Now, the ADA is pushing Medicaid agencies to expand this kind of approach by offering similar classes to people who are at risk of developing diabetes. “It’s a lifestyle intervention which gives people the skill they need to sort of take care of the behavioral changes,” McIver said.
She said the program starts with classes taught by an instructor trained in a curriculum created by the Centers for Disease Control and Prevention. After that, participants meet regularly in peer groups.
“It’s kind of like a support group that provides these skills for lifestyle changes,” she added.
Medicare will start covering this in 2018, and McIver said it only makes sense for Medicaid to do the same.
While it continues to try to make Medicaid coverage better, the ADA is now fighting to preserve coverage. Republican proposals moving through Congress now would phase out the ACA’s expansion of Medicaid and also reduce funding for the core program. Under the plan passed by the House of Representatives, 14 million fewer people would receive Medicaid coverage by 2026, according to the Congressional Budget Office. The Senate version would cut Medicaid even more deeply over the long term.
At the same time, changes that reduced protections for people with preexisting conditions would quash diabetics’ access to private insurance on the individual market.
“Diabetes is a disease that requires ongoing care,” McIver said. “What we worry about with any kind of repeal or replacement is that people won’t have access to affordable care.”

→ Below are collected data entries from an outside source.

(* ===== verification/LogBuild.v ===== *)
(** * Construction of a whole log, bounds and fuel

    [build_log] does not append its values one by one: it cuts them into leaves
    and joins the leaves with a tree of a fixed shape.  This is the rope that
    appending them gives, and [build_log] stores its nodes and no others.
    Whatever [prove_log_exact] and [prove_log_range] record fits the bounds of
    the verifiers on nodes and bytes, whoever answers their requests.  The
    recursions of the log descend with a fuel above the height of a reference:
    more fuel never changes a result. *)

From S2P Require Import Prelude Identity CommandIndex IndexSound CollectionHash Collections.
From S2P Require Import Stores LogNode LogTree LogProof Rope LogRefine LogJoin LogApply LogSound.

(** ** The split of the leaves *)

Abbreviation left_len := append_log_tree_left_len.

Lemma left_len_low q k : 2 * 2 ^ q ≤ k ≤ 3 * 2 ^ q → k ≠ 3 → left_len k = 2 ^ q.
Proof.
  intros Hk H3. assert (Hpos : 2 ^ q ≠ 0) by by apply Nat.pow_nonzero.
  assert (Hlog : Nat.log2 k = S q) by (apply Nat.log2_unique; [lia|cbn [Nat.pow]; lia]).
  unfold append_log_tree_left_len. rewrite Hlog. cbn [Nat.pow].
  replace (2 * 2 ^ q / 2) with (2 ^ q) by (rewrite Nat.mul_comm, Nat.div_mul; done).
  destruct (Nat.eqb_spec k (2 * 2 ^ q)); [done|]. destruct (Nat.eqb_spec k 3); [done|].
  destruct (Nat.leb_spec k (2 * 2 ^ q + 2 ^ q)); [done|lia].
Qed.
Lemma left_len_high q k : 3 * 2 ^ q < k < 4 * 2 ^ q → left_len k = 2 * 2 ^ q.
Proof.
  intros Hk. assert (Hpos : 2 ^ q ≠ 0) by by apply Nat.pow_nonzero.
  assert (Hlog : Nat.log2 k = S q) by (apply Nat.log2_unique; [lia|cbn [Nat.pow]; lia]).
  unfold append_log_tree_left_len. rewrite Hlog. cbn [Nat.pow].
  replace (2 * 2 ^ q / 2) with (2 ^ q) by (rewrite Nat.mul_comm, Nat.div_mul; done).
  destruct (Nat.eqb_spec k (2 * 2 ^ q)); [lia|]. destruct (Nat.eqb_spec k 3); [lia|].
  destruct (Nat.leb_spec k (2 * 2 ^ q + 2 ^ q)); [lia|done].
Qed.
Lemma left_len_3 : left_len 3 = 2.
Proof. done. Qed.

If they don’t have that access, many people like Sanchez will almost certainly end up in the hospital suffering from complications that medication or other interventions could have headed off. That adds up to big costs that somehow need to be covered. A study last year found that when patients with diabetes who arrived at an emergency department were referred to a diabetes center for additional support, they were much less likely to be hospitalized over the next year. The cost of institutional care also fell by $5,461 per patient.

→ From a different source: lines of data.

(* ===== verification/EffectTheorems.v ===== *)
(** * The lifecycle of an effect

    Properties of [Projection::apply_effect_transition] of
    [crates/cymule-core/src/model.rs] along whole sequences of transitions. *)

From S2P Require Import Prelude Identity Canonical Ir Model Effects Reducer RunInv.
From S2P Require Import Terminate History Samples.

(** ** Counting the steps of a lifecycle *)

Definition is_start_dispatch (st : ScopeStatus * EffectTransition) : bool :=
  bool_decide (st.2 = StartDispatch).
(** A reconciliation that leaves the outcome unknown can be repeated. *)
Definition makes_progress (st : ScopeStatus * EffectTransition) : bool :=
  negb (bool_decide (st.2 = Reconcile StillUnknown)).
(** The transitions an effect can still take, repetitions aside. *)
Definition transitions_left (e : EffectProjection) : nat :=
  match phase e with
  | Admitted_ => 6
  | Prepared => 5
  | ReleaseAuthorized => 4
  | CancelledBeforeRelease => 0
  | DispatchStarted =>
      match outcome e, execution_availability e with
      | Unobserved, _ => 3
      | Unknown, Available => 2
      | Unknown, Unavailable => 1
      | Applied, _ | NotApplied, _ => 0
      end
  end.
Definition dispatches_left (e : EffectProjection) : nat :=
  match phase e with Admitted_ | Prepared | ReleaseAuthorized => 1 | _ => 0 end.

Lemma transition_progress e s t e' :
  effect_state_legal e = true → apply_effect_transition e s t = Ok e' →
  transitions_left e' + (if makes_progress (s, t) then 1 else 0) ≤ transitions_left e
  ∧ dispatches_left e' + (if is_start_dispatch (s, t) then 1 else 0) ≤ dispatches_left e.
Proof.
  intros Hl Ht. legal_cases e Hl; destruct t as [| | |[]|[]|]; try discriminate Ht; destruct s;
    try discriminate Ht; injection Ht as <-; vm_compute; split; lia.
Qed.

Lemma lifecycle_inv e steps e' :
  effect_state_legal e = true → effect_lifecycle e steps = Ok e' →
  effect_state_legal e' = true ∧ effect_advanced e e'
  ∧ transitions_left e' + length (filter (λ st, makes_progress st = true) steps) ≤ transitions_left e
  ∧ dispatches_left e' + length (filter (λ st, is_start_dispatch st = true) steps)
    ≤ dispatches_left e.
Proof.
  unfold effect_lifecycle. revert e. induction steps as [|[s t] steps IH]; intros e Hl Hf; cbn in Hf.
  - injection Hf as ->. split_and!; try done; cbn; lia.
  - apply bind_Ok in Hf as (e1 & Ht & Hf).
    destruct (transition_progress _ _ _ _ Hl Ht) as [Hp Hd].
    destruct (IH e1) as (Hl' & Ha & Hp' & Hd'); [by eapply transition_legal|done|].
    split; [done|]. split; [etrans; [by eapply transition_advanced|done]|].
    rewrite !filter_cons. split; repeat case_decide; cbn [length];
      destruct (makes_progress (s, t)), (is_start_dispatch (s, t)); try done; lia.
Qed.

(** C21: a legal effect stays legal under any accepted transitions, makes at most six of them
    besides repeated inconclusive reconciliations, is dispatched at most once, and only
    advances. *)
Theorem lifecycle_bounded e steps e' :
  effect_state_legal e = true → effect_lifecycle e steps = Ok e' →
  effect_state_legal e' = true
  ∧ length (filter (λ st, makes_progress st = true) steps) ≤ 6
  ∧ length (filter (λ st, is_start_dispatch st = true) steps) ≤ 1
  ∧ effect_advanced e e'.
Proof.
  intros Hl Hf. destruct (lifecycle_inv _ _ _ Hl Hf) as (Hl' & Ha & Hp & Hd).
  assert (transitions_left e ≤ 6).
  { unfold transitions_left. destruct (phase e), (outcome e), (execution_availability e); lia. }
  assert (dispatches_left e ≤ 1) by (unfold dispatches_left; destruct (phase e); lia).
  split_and!; try done; lia.
Qed.

(** For a legal effect the settlement class that the index uses is Settled exactly when the
    effect refuses every transition in every scope status. *)
Theorem settled_iff_final e :
  effect_state_legal e = true →
  (effect_settlement_class e = ClassSettled ↔
    ∀ s t, apply_effect_transition e s t = Err IllegalTransition).
Proof.
  intros Hl. split; [intros Hc s t; by apply settled_refuses|].
  intros Hr. destruct (decide (effect_settlement_class e = ClassSettled)) as [|Hn]; [done|].
  destruct (unsettled_accepts e Hl Hn) as (s & t & e' & Ht). by rewrite Hr in Ht.
Qed.

(** C20: an effect that starts as admitted can only be dispatched after a release was authorised
    that its dispatch policy allows in the status its scope had then, and it stays dispatched
    for the rest of its life. *)
Theorem dispatch_needs_release e pre s post e' :
  phase e = Admitted_ →
  effect_lifecycle e (pre ++ (s, StartDispatch) :: post) = Ok e' →
  phase e' = DispatchStarted
  ∧ ∃ s', (s', AuthorizeRelease) ∈ pre ∧ release_allowed (profile e) s' = true.
Proof.
  intros Hp Hf. unfold effect_lifecycle in Hf. rewrite try_fold_app in Hf.
  apply bind_Ok in Hf as (e1 & Hpre & Hf). cbn [try_fold] in Hf.
  apply bind_Ok in Hf as (e2 & Hst & Hpost). cbn in Hst, Hpost. inv_ok. to_prop.
  assert (Hprof : profile e1 = profile e
    ∧ (phase e1 = ReleaseAuthorized ∨ phase e1 = DispatchStarted →
       ∃ s', (s', AuthorizeRelease) ∈ pre ∧ release_allowed (profile e) s' = true)).
  { refine (try_fold_inv _ (λ don e1, profile e1 = profile e
      ∧ (phase e1 = ReleaseAuthorized ∨ phase e1 = DispatchStarted →
         ∃ s', (s', AuthorizeRelease) ∈ don ∧ release_allowed (profile e) s' = true)) _ _ _ _ _ Hpre).
    - split; [done|]. rewrite Hp. by intros [].
    - intros don [s1 t1] rest e3 e4 _ [Hpr Hex] Ht. cbn in Ht.
      pose proof (transition_frame _ _ _ _ Ht) as (_ & _ & Hf & _). split; [congruence|].
      assert (Hkeep : (phase e3 = ReleaseAuthorized ∨ phase e3 = DispatchStarted) →
        ∃ s', (s', AuthorizeRelease) ∈ don ++ [(s1, t1)] ∧ release_allowed (profile e) s' = true).
      { intros Hph. destruct (Hex Hph) as (s' & Hin & Hr). exists s'. split; [set_solver|done]. }
      destruct t1 as [| | |o|res|]; cbn in Ht; inv_ok; to_prop; cbn; try (by intros []).
      + intros _. exists s1. split; [set_solver|congruence].
      + intros _. apply Hkeep. by left.
      + intros _. apply Hkeep. by right.
      + intros Hph. apply Hkeep. destruct res; by cbn in Hph.
      + case_decide as Hd; cbn; [intros _; apply Hkeep; by right|by intros []]. }
  destruct Hprof as [_ Hex]. split; [|apply Hex; auto]. clear Hex Hpre.
  refine (try_fold_inv _ (λ _ e1, phase e1 = DispatchStarted) _ _ _ _ _ Hpost); [done|].
  intros don [s1 t1] rest e3 e4 _ Hph Ht. cbn in Ht.
  destruct t1 as [| | |o|res|]; cbn in Ht; inv_ok; to_prop; cbn; try congruence.
  - destruct res; done.
  - by rewrite decide_True.
Qed.

(** ** Witnesses *)

Definition sample_steps : list (ScopeStatus * EffectTransition) :=
  [(Open, Prepare); (ClosedCommitted, AuthorizeRelease); (ClosedCommitted, StartDispatch);
   (ClosedCommitted, Observe Unknown); (ClosedCommitted, Reconcile StillUnknown);
   (ClosedCommitted, MarkUnavailable); (ClosedCommitted, Reconcile ResolvedApplied)].

Lemma lifecycle_bounded_witness :
  ∃ e', effect_lifecycle sample_effect_projection sample_steps = Ok e'
    ∧ effect_state_legal e' = true ∧ effect_advanced sample_effect_projection e'.
Proof.
  destruct (effect_lifecycle sample_effect_projection sample_steps) as [e'|] eqn:He;
    [|vm_compute in He; discriminate He].
  destruct (lifecycle_bounded sample_effect_projection sample_steps e' eq_refl He)
    as (Hl & _ & _ & Ha).
  exists e'. split; [reflexivity|]. split; [exact Hl|exact Ha].
Defined.

Lemma settled_iff_final_witness :
  effect_settlement_class (aborted_effect sample_effect_projection) = ClassSettled
  ∧ ∀ s t, apply_effect_transition (aborted_effect sample_effect_projection) s t = Err IllegalTransition.
Proof.
  split; [reflexivity|].
  refine (proj1 (settled_iff_final (aborted_effect sample_effect_projection) _) _); reflexivity.
Defined.

Lemma dispatch_needs_release_witness :
  ∃ s', (s', AuthorizeRelease) ∈ [(Open, Prepare); (ClosedCommitted, AuthorizeRelease)]
    ∧ release_allowed pay_profile s' = true.
Proof.
  refine (proj2 (dispatch_needs_release sample_effect_projection
    [(Open, Prepare); (ClosedCommitted, AuthorizeRelease)] ClosedCommitted
    [(ClosedCommitted, Observe Applied)] _ _ _)); reflexivity.
Defined.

For Sanchez, the repeated hospitalizations only ended after he missed so much work that he lost his job and ended up eligible for Medicaid again. After that, he cycled in and out of coverage. Finally, in 2014, just as other patients were getting insured under the Medicaid expansion, he got a job with the City of New York that provided good coverage.

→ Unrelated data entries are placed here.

(* ===== verification/RollbackTheorems.v ===== *)
(** * What a rolled-back command leaves behind

    The machine undoes the projection of a command whose admission fails after
    its events were applied.  Here: what that rollback restores. *)

From S2P Require Import Prelude KeyIndex Identity CommandIndex Canonical Graph Ir Model Events.
From S2P Require Import Chain Machine Location Effects DerivedIndex IndexSpec Reducer Verify.
From S2P Require Import Authority Archive Compaction Admission Submit Rollback RunInv RunSteps.
From S2P Require Import Terminate ReducerInv MachineInv ChainInv RollbackInv CompactionInv.
From S2P Require Import Samples.

Definition is_propose_command (c : Command) : bool :=
  match c with ProposeEffect _ _ _ _ _ _ _ _ _ _ _ => true | _ => false end.

Section Theorems.
Context `{Sha256} `{Canonical} `{!MachineSerialize} `{!ArchiveSerialize} `{!CompactionSerialize}
  `{SchemaCompiler} `{PlanCodec} `{!ValueSerialize}.

Lemma admitted_plain c p :
  command_matches_event c p = true → is_propose_command c = false → is_proposal p = false.
Proof. destruct c, p; try done. Qed.

Lemma admitted_proposal c p :
  command_matches_event c p = true → is_propose_command c = true →
  ∃ i origin sid inv path did rpath site occ schema op prof arguments binding occ_binding,
    p = EffectProposed i origin sid inv path did rpath site occ schema op prof arguments binding
          occ_binding.
Proof. destruct c, p; try done. intros _ _. by repeat eexists. Qed.

Lemma command_batch_plain m env hash evs :
  command_event_batch m env hash = Ok evs → is_propose_command (command env) = false →
  Forall (λ ev, is_proposal (payload ev) = false) evs.
Proof.
  intros Hb Hc. destruct (command_event_batch_Ok _ _ _ _ Hb) as (p & Hp & Hps & _).
  apply Forall_forall. intros ev Hev. eapply admitted_plain; [|done].
  eapply batch_payload_matches; [done|]. rewrite <-Hps. by apply list_elem_of_fmap_2.
Qed.

(** C16: the projection rollback of a rejected command is exact: for every command but an effect
    proposal, the undo records that its batch of events collects take the machine with its new
    projection back to the machine before the batch, projection, derived indexes and root
    included; material admitted for the command is not part of this rollback. *)
Theorem rejected_command_restores m env hash m1 evs m2 root :
  reachable m → admit_staged_command_material m (command env) = Ok m1 →
  command_event_batch m1 env hash = Ok evs → apply_command_event_batch m1 evs = Ok (m2, root) →
  is_propose_command (command env) = false →
  ∃ undos, undo_command_event_batch m1 evs = Ok (m2, root, undos)
    ∧ rollback_projection_batch m2 undos = m1.
Proof.
  intros Hm Hst Hb Hap Hc. apply undo_batch_plain; [| |done].
  - eapply machine_inv_step; [by eapply admit_staged_step|by apply reachable_inv].
  - by eapply command_batch_plain.
Qed.

(** C17: the rollback of an effect proposal is not exact: it leaves the intent in the two order
    sequences of its scope, so the derived index that verified before the proposal no longer
    verifies, and if the effect is mutating no commit of this scope can be reduced in the
    restored state. *)
Theorem rejected_proposal_leaks m i origin sid inv path did rpath site occ schema op prof
    arguments binding occ_binding ev m1 m2 root c :
  reachable m → admit_staged_command_material m c = Ok m1 →
  payload ev = EffectProposed i origin sid inv path did rpath site occ schema op prof arguments
                 binding occ_binding →
  apply_command_event_batch m1 [ev] = Ok (m2, root) →
  ∃ undos m3, undo_command_event_batch m1 [ev] = Ok (m2, root, undos)
    ∧ rollback_projection_batch m2 undos = m3
    ∧ m3 = Machine.set_projection (leaked_projection ev (projection m1)) m1
    ∧ verify_derived_indexes (projection m1) = Ok ()
    ∧ verify_derived_indexes (projection m3) ≠ Ok ()
    ∧ (mutation prof = Mutating → ∃ r, runs (projection m3) !! ev_run_id ev = Some r
         ∧ ∀ count commitment r', apply_scope_committed r sid count commitment ≠ Ok r').
Proof.
  intros Hm Hst Hp Hap.
  assert (Hm1 : machine_inv m1)
    by (eapply machine_inv_step; [by eapply admit_staged_step|by apply reachable_inv]).
  destruct (undo_batch_single _ _ _ _ Hm1 Hap) as (undos & Hu & Hback & He).
  exists undos, (Machine.set_projection (leaked_projection ev (projection m1)) m1).
  split_and!; [done..|by apply projection_inv_indexed, Hm1| |].
  all: destruct He as [? ? _ (? & ? & ? & ? & Hst') _ _|r r' fs Hr Hrd _ Hok _]; [by rewrite Hst' in Hp|].
  all: unfold apply_run_event in Hok; rewrite Hp in Hok.
  all: destruct (effect_proposed_eq _ _ _ _ _ _ _ _ _ _ _ _ _ _ _ _ _ _ Hrd Hok)
    as (s & Hs & Hop & Hfresh & _).
  all: assert (Hx : ∃ x, open_scope_effects (derived r) !! sid = Some x)
    by (rewrite (rd_synced _ Hrd); cbn; rewrite lookup_open_indexes, Hs; cbn;
        unfold scope_is_open; rewrite Hop, (bool_decide_eq_true_2 (Open = Open)) by done; by eexists).
  all: destruct Hx as [x Hx].
  - apply (unsynced_refused _ (ev_run_id ev) (leaked_run (payload ev) r)).
    + cbn. by rewrite lookup_alter_eq, Hr.
    + rewrite Hp. cbn. by apply ready_initialized.
    + apply core_indexable with ∅. destruct (rd_core _ Hrd) as [[] ? ? ? ? ? ?]. by split.
    + rewrite Hp. cbn. change (spec_index (leaked_run _ r)) with (spec_index r).
      rewrite <-(rd_synced _ Hrd).
      exact (leaked_index_differs i origin sid inv path did rpath site occ schema op prof
               arguments binding occ_binding _ x Hx).
  - intros Hmut. exists (leaked_run (payload ev) r). split; [cbn; by rewrite lookup_alter_eq, Hr|].
    rewrite Hp. eapply absent_intent_blocks_commit with (i := i); [| |done].
    + cbn. by rewrite lookup_alter_eq, Hx.
    + cbn. rewrite bool_decide_eq_true_2 by done. set_solver.
Qed.

(** An accepted submission went through a batch. *)
Lemma submitted_batch m env m' r :
  commands m !! command_id env = None →
  is_start_run (command env) = true
  ∨ is_Some (expected_precondition env)
    ∧ expected_precondition env = precondition_token <$> runs (projection m) !! env_run_id env →
  submit m env = Ok (m', r) →
  ∃ m1 hash evs m2 root, admit_staged_command_material m (command env) = Ok m1
    ∧ command_event_batch m1 env hash = Ok evs ∧ apply_command_event_batch m1 evs = Ok (m2, root).
Proof.
  intros Hc Hpre Hs. apply submit_cases in Hs as (_ & h & _ & [(rec & Hrec & _)|(_ & _ & proof & _ & Hs)]);
    [congruence|].
  unfold submit_new_with_index_proof in Hs. apply bind_Ok in Hs as ([] & _ & Hs).
  apply bind_Ok in Hs as ([] & _ & Hs). apply bind_Ok in Hs as (hash & _ & Hs).
  apply bind_Ok in Hs as (pr & _ & Hs). apply bind_Ok in Hs as (bid & _ & Hs).
  assert (stale_command_receipt m env = Ok None) as Hst.
  { unfold stale_command_receipt. destruct Hpre as [->|[[t Ht] Heq]]; [done|].
    destruct (is_start_run _); [done|]. rewrite Ht in Heq |- *. cbn. by rewrite decide_True. }
  rewrite Hst in Hs. cbn in Hs. apply bind_Ok in Hs as (m1 & Ha & Hs).
  unfold submit_applied_single_command in Hs. apply bind_Ok in Hs as (evs & Hb & Hs).
  apply bind_Ok in Hs as ([m2 root] & Hap & _). by exists m1, hash, evs, m2, root.
Qed.
End Theorems.

(** ** Witnesses *)

Lemma rejected_command_restores_witness :
  ∃ m m1 evs m2 root undos, sample_trace !! 0 = Some m
    ∧ apply_command_event_batch m1 evs = Ok (m2, root)
    ∧ undo_command_event_batch m1 evs = Ok (m2, root, undos)
    ∧ rollback_projection_batch m2 undos = m1.
Proof.
  destruct (sample_check 0 0 fresh eq_refl) as (m & Hm & Hf & Hr).
  destruct (sample_check 1 1 started eq_refl) as (m' & Hm' & _ & _).
  destruct (sample_step 0 m m' Hm Hm') as (cid & c & r & [= <- <-] & Hs).
  unfold fresh in Hf. apply andb_true_iff in Hf as [_ Hn%bool_decide_eq_true].
  destruct (submitted_batch m (sample_envelope "start" (token m) (start_command "start")) m' r Hn
    (or_introl eq_refl) Hs)
    as (m1 & hash & evs & m2 & root & Ha & Hb & Hap).
  destruct (rejected_command_restores _ _ _ _ _ _ _ Hr Ha Hb Hap eq_refl) as (undos & Hu & Hback).
  exists m, m1, evs, m2, root, undos. split; [exact Hm|]. split; [exact Hap|].
  split; [exact Hu|exact Hback].
Defined.

Lemma rejected_proposal_leaks_witness :
  ∃ m m1 ev m2 root undos, sample_trace !! 2 = Some m
    ∧ apply_command_event_batch m1 [ev] = Ok (m2, root)
    ∧ undo_command_event_batch m1 [ev] = Ok (m2, root, undos)
    ∧ verify_derived_indexes (projection (rollback_projection_batch m2 undos)) ≠ Ok ().
Proof.
  destruct (sample_check 4 2 unproposed eq_refl) as (m & Hm & Hf & Hr).
  destruct (sample_check 5 3 started eq_refl) as (m' & Hm' & _ & _).
  destruct (sample_step 2 m m' Hm Hm') as (cid & c & r & [= <- <-] & Hs).
  unfold unproposed in Hf. apply andb_true_iff in Hf as [Ht%bool_decide_eq_true Hn%bool_decide_eq_true].
  destruct (submitted_batch m (sample_envelope "propose" (token m) propose_command) m' r Hn
    (or_intror (conj Ht eq_refl)) Hs)
    as (m1 & hash & evs & m2 & root & Ha & Hb & Hap).
  destruct (command_event_batch_Ok _ _ _ _ Hb) as (p & Hp & Hps & _).
  apply admit_matches in Hp.
  destruct evs as [|ev [|? ?]]; try discriminate Hps. injection Hps as Hps.
  destruct (admitted_proposal _ _ Hp eq_refl)
    as (i & o & sid & inv & path & did & rpath & site & occ & sch & op & prof & ar & b & ob & ->).
  destruct (rejected_proposal_leaks _ _ _ _ _ _ _ _ _ _ _ _ _ _ _ _ _ _ _ _ _ Hr Ha Hps Hap)
    as (undos & m3 & Hu & Hback & _ & _ & Hbad & _).
  exists m, m1, ev, m2, root, undos. split; [exact Hm|]. split; [exact Hap|]. split; [exact Hu|].
  rewrite Hback. exact Hbad.
Defined.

Sanchez’s life today demonstrates both the importance of strong insurance policies and the challenges that remain. He now has his disease under control, thanks to insurance that covers his medication and care. He’s able to care for his growing family (his son now has a little sister) and himself. But, because the kinds of insurance he could get on the individual market aren’t as good as what he has, he feels tied to his job. That means he can’t go back to pursuing a career in design full-time as he always wanted.
“I would love for legislation to work toward making entrepreneurs just as safe as municipal employees,” he said. “You shouldn’t have to choose between having a job with adequate health insurance and living your dream, living your purpose.”
For now, Sanchez is just working to preserve the health care expansion that’s happened over the past few years, telling his story on behalf of people who are where he was 15 years ago—unaware that health care coverage is going to end up mattering a lot to them.
“Everybody’s going to have a health concern at some point or another,” he said.